Bundesjustizministerin Katharina Barley sieht Trumps Erfolg darin begründet, dass vor ihm Obama an der Reihe war. “Dieses Unerhörte, dass ein Schwarzer Präsident werden konnte und wiedergewählt wurde, noch dazu mit dieser starken Frau an seiner Seite: Das hat dazu geführt, dass diejenigen, die früher das meiste gemacht haben, – weiß, heterosexuell, uramerikanisch – dass die gemerkt haben: “Moment mal, wir sind nicht mehr das Maß aller Dinge.” Die Wut des vergessenen weißen Mannes als Erklärung für alles.

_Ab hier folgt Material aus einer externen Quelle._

Lemma traversals_full O s i lab Prev Vtx IsEnd IsError s1 IsEnd' s' :
  ExplodedSuperGraph.predecessor E Prev = Some Vtx → IsEnd = HasReachedEnd F Prev (Some Vtx) →
  IsError = negb IsEnd && IsErrorneousTransition F Prev (Some Vtx) →
  loop_ok E F O s i lab Prev IsEnd s1 → full_labels (RetDag s1) →
  traversals E F LA s1 Prev Vtx IsEnd IsError (size (RetDag s)) = Some (IsEnd', s') → full_labels (RetDag s').
Proof using LA_full LA_ok.
  intros Hp HE Her Hs Hfull (s2 & Hn & Hl)%bind_Some.
  assert (loop_ok E F O s i lab Prev IsEnd s2 ∧ full_labels (RetDag s2)) as [Hs2 Hfull2].
  { destruct (negb IsEnd && negb IsError) eqn:Hgo; [|by injection Hn as <-]. split.
    - apply andb_true_iff in Hgo as [->%negb_true_iff ->%negb_true_iff].
      eapply (traverseNext_ok E F LA LA_ok O s i); [exact Hs|exists Vtx; auto| |exact Hn]. split; [done|].
      by destruct (IsErrorneousTransition _ _ _).
    - eapply traverseNext_full; [apply Hs|done|exact Hn]. }
  revert IsEnd' s' Hl. assert (∀ b s', for_each (ExplodedSuperGraph.neighbors E Vtx) (traverse_neighbor F LA (size (RetDag s)) Prev)
    (Some (IsEnd, s2)) = Some (b, s') → full_labels (RetDag s') ∧ loop_ok E F O s i lab Prev b s') as Hall; [|naive_solver].
  apply (for_each_inv (λ o, ∀ b s', o = Some (b, s') → full_labels (RetDag s') ∧ loop_ok E F O s i lab Prev b s')).
  { by intros b s' [= <- <-]. }
  intros q o Hq IH b s3. destruct o as [[b1 s4]|]; [|done]. destruct (IH b1 s4 eq_refl) as [Hf Hl]. intros Hstep. split.
  - cbn in Hstep. destruct (IsErrorneousTransition F Prev (Some q)); [by injection Hstep as <- <-|].
    destruct (HasReachedEnd F Prev (Some q)); [by injection Hstep as <- <-|].
    apply bind_Some in Hstep as (s5 & Ht & [= <- <-]). eapply traverseNext_full; [apply Hl|done|exact Ht].
  - eapply (traverse_neighbor_ok E F LA LA_ok O s i lab Prev Vtx [q] b1 s4); [exact Hp| |exact Hl|exact Hstep].
    by intros x ->%list_elem_of_singleton.
Qed.

Lemma invoke_full fuel O s i valid s' :
  state_ok E F O s → Cache s !! i = None → full_labels (RetDag s) →
  pathsToImplLAInvoke E F LA fuel (size (RetDag s)) i (entry_state s i) = Some (valid, s') → full_labels (RetDag s').
Proof using LA_full LA_ok.
  intros Hok Hfresh Hs ([r G] & Hf & Hr)%bind_Some. set (n := size (RetDag s)) in *.
  apply follow_spec in Hf as (lab & Hst & Hlab).
  2: { simpl. rewrite length_app, (do_len _ _ (so_dag _ _ _ _ Hok)). simpl. unfold n. lia. }
  destruct (labelled_built E F O s i lab G Hok Hfresh Hlab) as (Hb & Hout & Hnode & HS). fold n in Hout, Hnode, HS.
  pose proof (stretches_cons _ _ _ Hst) as Hne.
  assert (full_labels G) as HG.
  { intros v Hv. destruct (decide (v = n)) as [->|Hvn]; [by rewrite Hnode|].
    rewrite (bu_node _ _ _ _ _ _ _ Hb) by (unfold n in *; lia). apply Hs. unfold n in *. lia. }
  destruct r as [b|Prev Vtx IsEnd IsError]; [by injection Hr as <- <-|].
  pose proof (stretches_traced _ _ _ _ _ Hst) as Htr.
  apply stretches_stopped in Hst as (Hp & HE & Her). cbv zeta in Hr.
  rewrite decide_False in Hr by (exact (not_on_path E F O s Hok)).
  apply bind_Some in Hr as (s2 & H2 & ([IsEnd' s3] & H3 & [= <- <-])%bind_Some).
  apply full_labels_dedup. eapply (traversals_full O s i lab Prev Vtx IsEnd IsError
    (State (Cache (entry_state s i)) (CurrPath s ++ [n]) G)); [exact Hp|exact HE|exact Her| |done|].
  - apply built_loop; [done..|]. intros ->. by eapply traced_end.
  - apply bind_Some. by exists s2.
Qed.
End invoke.

Lemma pathsToImplLA_full fuel depth O s i r s' :
  state_ok E F O s → full_labels (RetDag s) → pathsToImplLA E F fuel depth i s = Some (r, s') → full_labels (RetDag s').
Proof.
  revert O s i r s'. induction depth as [|depth IH]; intros O s i r s' Hok Hs HLA; [done|].
  destruct (lr_same _ _ _ _ _ _ _ (pathsToImplLA_ok E F _ _ _ _ _ _ _ Hok HLA)) as [->|[-> _]]; [done|].
  cbn [pathsToImplLA] in HLA. destruct (Cache s !! i) as [c|] eqn:Hc; [by injection HLA as _ <-|].
  unfold addNode in HLA. cbv zeta in HLA. rewrite (do_len _ _ (so_dag _ _ _ _ Hok)) in HLA.
  apply bind_Some in HLA as ([valid s1] & Hi & Hr). destruct valid.
  - injection Hr as <-. eapply invoke_full; [|exact IH|exact Hok|exact Hc|exact Hs|exact Hi].
    intros ?????. apply pathsToImplLA_ok.
  - destruct (decide _); [done|]. by destruct (pop _ _).
Qed.

(** * Roots *)

Lemma query_full fuel depth Inst Facts Fact s s' :
  graph_ok E F Inst Facts s → full_labels (RetDag s) → query E F fuel depth Inst Fact (Some s) = Some s' → full_labels (RetDag s').
Proof.
  intros Hgo Hs (i & Hi & ([r s1] & Hr & [= <-])%bind_Some)%bind_Some.
  assert (full_labels (RetDag s1)) as H1; [|by apply (full_labels_same (RetDag s1))].
  pose proof (go_ok _ _ _ _ _ Hgo) as Hok. pose proof (go_path _ _ _ _ _ Hgo) as Hp.
  unfold pathsToImpl, addNode in Hr. rewrite (do_len _ _ (so_dag _ _ _ _ Hok)) in Hr. cbv zeta in Hr.
  destruct (first_links E F _ s Inst Hok Hp) as (HL1 & _ & _).
  set (s2 := set_RetDag (push_node (size (RetDag s)) Inst (addNode (RetDag s) []).2) s) in *.
  apply bind_Some in Hr as (s3 & Hrun & [= <- <-]). apply full_labels_dedup.
  assert (full_labels (RetDag s2)) as Hs2.
  { intros v Hv. destruct (decide (v = size (RetDag s))) as [->|Hne]; [by rewrite (li_label _ _ _ _ _ _ _ HL1)|].
    assert (v < size (RetDag s)) as Hlt.
    { unfold s2, set_RetDag, push_node, size in *. simpl in *. rewrite length_app in Hv. simpl in Hv. lia. }
    rewrite (li_node _ _ _ _ _ _ _ HL1) by done. by apply Hs. }
  assert (∀ js s3, for_each js (link E F fuel depth (size (RetDag s))) (Some s2) = Some s3 →
    links_ok E F (Roots (RetDag s)) s Inst js s3 ∧ full_labels (RetDag s3)) as Hloop.
  { intros js. apply (for_each_ind (λ js o, ∀ s3, o = Some s3 → links_ok E F (Roots (RetDag s)) s Inst js s3 ∧ full_labels (RetDag s3))).
    - by intros s4 [= <-].
    - intros js' q o _ IH s4 Hl. destruct o as [s5|]; [|done]. destruct (IH s5 eq_refl) as [HL5 Hf5].
      split; [eapply (link_ok E F _ _ _ fuel depth js' q s5 s4 HL5 Hl)|].
      apply bind_Some in Hl as ([r s6] & HLA & Hr). assert (full_labels (RetDag s6)) as H6.
      { eapply pathsToImplLA_full; [apply HL5|exact Hf5|exact HLA]. }
      destruct r; injection Hr as <-; [by apply full_labels_addEdge|done]. }
  assert (for_each (ExplodedSuperGraph.neighbors E i ++ [i]) (link E F fuel depth (size (RetDag s))) (Some s2) = Some s3) as Hl
    by (rewrite for_each_app; exact Hrun).
  apply (Hloop _ _ Hl).
Qed.

Lemma paths_graph_full fuel depth Inst Facts G : paths_graph E F fuel depth Inst Facts = Some G → full_labels G.
Proof.
  intros (s & Hl & [= <-])%bind_Some. revert s Hl.
  assert (∀ s, for_each Facts (query E F fuel depth Inst) (Some initial_state) = Some s → graph_ok E F Inst Facts s ∧ full_labels (RetDag s))
    as Hall; [|naive_solver].
  apply (for_each_ind (λ Facts o, ∀ s, o = Some s → graph_ok E F Inst Facts s ∧ full_labels (RetDag s))).
  - intros s [= <-]. split; [apply initial_graph_ok|]. intros v Hv. unfold size in Hv. simpl in Hv. lia.
  - intros l Fact o _ IH s Hq. destruct o as [s1|]; [|done]. destruct (IH s1 eq_refl).
    split; [by eapply query_ok|by eapply query_full].
Qed.
End labels.

(** * The finished graph *)

Section shape.
Context {N U : Type} `{!EqDecision N} `{!IntEqClasses U} `{!IntEqClassesLaws U}.
Implicit Types (G Dag : AdjacencyList (list N) nat) (v w r : nat) (l : list N).

(** [Leaf] is the only vertex without successors. *)
Definition only_leaf G (Leaf : nat) : Prop :=
  Leaf < size G ∧ ∀ w, w < size G → outEdges G w = [] ↔ w = Leaf.

Lemma reversed_shape G r :
  graph_wf G → (∀ v, v < size G → v ∈ Roots G ∨ ∃ u, v ∈ outEdges G u) → (∀ r u, r ∈ Roots G → r ∉ outEdges G u) →
  Roots G = [r] → only_leaf (reverseGraph G) r ∧ (∀ v, node (reverseGraph G) v = node G v) ∧ size (reverseGraph G) = size G.
Proof.
  intros Hwf Hin Hroot HR. destruct (reverseGraph_spec G Hwf) as [HN HS _ _].
  split; [|split; [intros v; unfold node; by rewrite HN|done]]. unfold only_leaf. rewrite HS.
  assert (r ∈ Roots G) as Hr by (rewrite HR; by left). split; [by apply (gw_roots G Hwf)|]. intros w Hw. split.
  - intros Hnil. destruct (Hin w Hw) as [Hw'|[u Hu]]; [rewrite HR in Hw'; by apply list_elem_of_singleton in Hw'|].
    assert (u ∈ outEdges (reverseGraph G) w) as Hx by (apply Graph.elem_of_reverse; [done|]; split; [done|by exists u, w]).
    rewrite Hnil in Hx. by apply elem_of_nil in Hx.
  - intros ->. apply elem_of_nil_inv. intros e (_ & u & f & Hf & Ht & _)%Graph.elem_of_reverse; [|done].
    simpl in Ht. subst f. by apply (Hroot r u).
Qed.

(** Minimizing merges no other vertex with the leaf. *)
Lemma minimized_shape Config G r :
  graph_wf G → only_leaf G r → full_labels G →
  (∃ x, x ∈ Roots G ∧ rtc (edge_to G) x r) →
  ∃ k Dag Leaf, (∀ fuel, k ≤ fuel → (if MinimizeDAG Config then
        Equiv ← minimizeGraph (U:=U) fuel G; createEquivalentGraphFrom.create G Equiv fuel else Some G) = Some Dag)
    ∧ only_leaf Dag Leaf ∧ full_labels Dag ∧ node Dag Leaf = node G r.
Proof.
  intros Hwf [Hr Hleaf] Hfull (x & Hx & Hxr). destruct (MinimizeDAG Config); [|by exists 0, G, r].
  destruct (minimized_graph_spec (U:=U) G Hwf) as (k & u & G' & B & Hk & Hwf' & _ & HB & HB' & Hreach & HBr & Hfun & _).
  assert (∀ j, j < size G' → ∃ v, B v j ∧ v < size G) as Hrel.
  { intros j Hj. destruct (Hreach j Hj) as (r' & Hr' & Hrj). destruct (bi_roots _ _ _ HB' r' Hr') as (y & _ & Hyr).
    destruct (bisimulation_rtc _ _ _ _ _ _ HB' Hrj Hyr) as (v & _ & Hv). exists v. split; [done|].
    by apply reachable_lt, (HBr v j). }
  assert (∃ Leaf, B r Leaf ∧ Leaf < size G') as (Leaf & HL & HLlt).
  { destruct (bi_roots _ _ _ HB x Hx) as (x' & Hx' & Hxx). destruct (bisimulation_rtc _ _ _ _ _ _ HB Hxr Hxx) as (Leaf & Hp & HBL).
    exists Leaf. split; [done|]. by apply reachable_lt; [|exists x']. }
  exists k, G', Leaf. split_and!.
  - intros fuel Hf. destruct (Hk fuel Hf) as [-> Hc]. exact Hc.
  - split; [done|]. intros w Hw. destruct (Hrel w Hw) as (v & Hv & Hvlt). split.
    + intros Hnil. assert (v = r) as ->; [|by apply (Hfun r)]. apply Hleaf; [done|]. apply elem_of_nil_inv. intros e He.
      destruct (bi_edge _ _ _ HB v w e Hv He) as (e' & He' & _). rewrite Hnil in He'. by apply elem_of_nil in He'.
    + intros ->. apply elem_of_nil_inv. intros e He. destruct (bi_edge _ _ _ HB' Leaf r e HL He) as (e' & He' & _).
      rewrite (proj2 (Hleaf r Hr) eq_refl) in He'. by apply elem_of_nil in He'.
  - intros j Hj. destruct (Hrel j Hj) as (v & Hv & Hvlt). rewrite <-(bi_node _ _ _ HB v j Hv). by apply Hfull.
  - symmetry. apply (bi_node _ _ _ HB r Leaf HL).
Qed.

Doch Rathke verweist darauf, dass es zu Trump auch Gegenreaktionen gebe: “Seit Trump Präsident ist, ist die Unterstützung für internationalen Handel um 25 Prozent gestiegen und auch die Unterstützung für die Nato ist auf einem Hoch.”

Die Diskussion selbst findet kaum ein Hoch. Es wird viel analysiert. Warum ein Mann wie Donald Trump immer wieder derartige Erfolge feiern kann, scheint auch zwei Jahre nach seinem Wahlsieg niemandem so richtig klar zu sein. Auch welchen Einfluss die “Methode Trump” auf Europa hat, bleibt nach der Sendung unklar. Kurz flammt ein Gespräch darüber auf, ob man Nationalismus als Krankheitsbild bezeichnen könne, was Richenhagen bejaht, Kneissl aber nicht so sieht. Und Jeffrey Rathke gibt zu bedenken, dass Europa es auch selbst schaffe, sich zu spalten und dazu nicht mal die Kraft aus Washington bräuchte. Die Sendung verliert sich in der Fehleranalyse, doch das ist vergossene Milch. Besser wäre es, nach den Midterm Elections in die Zukunft zu blicken und eine neue Antwort auf Trump zu finden.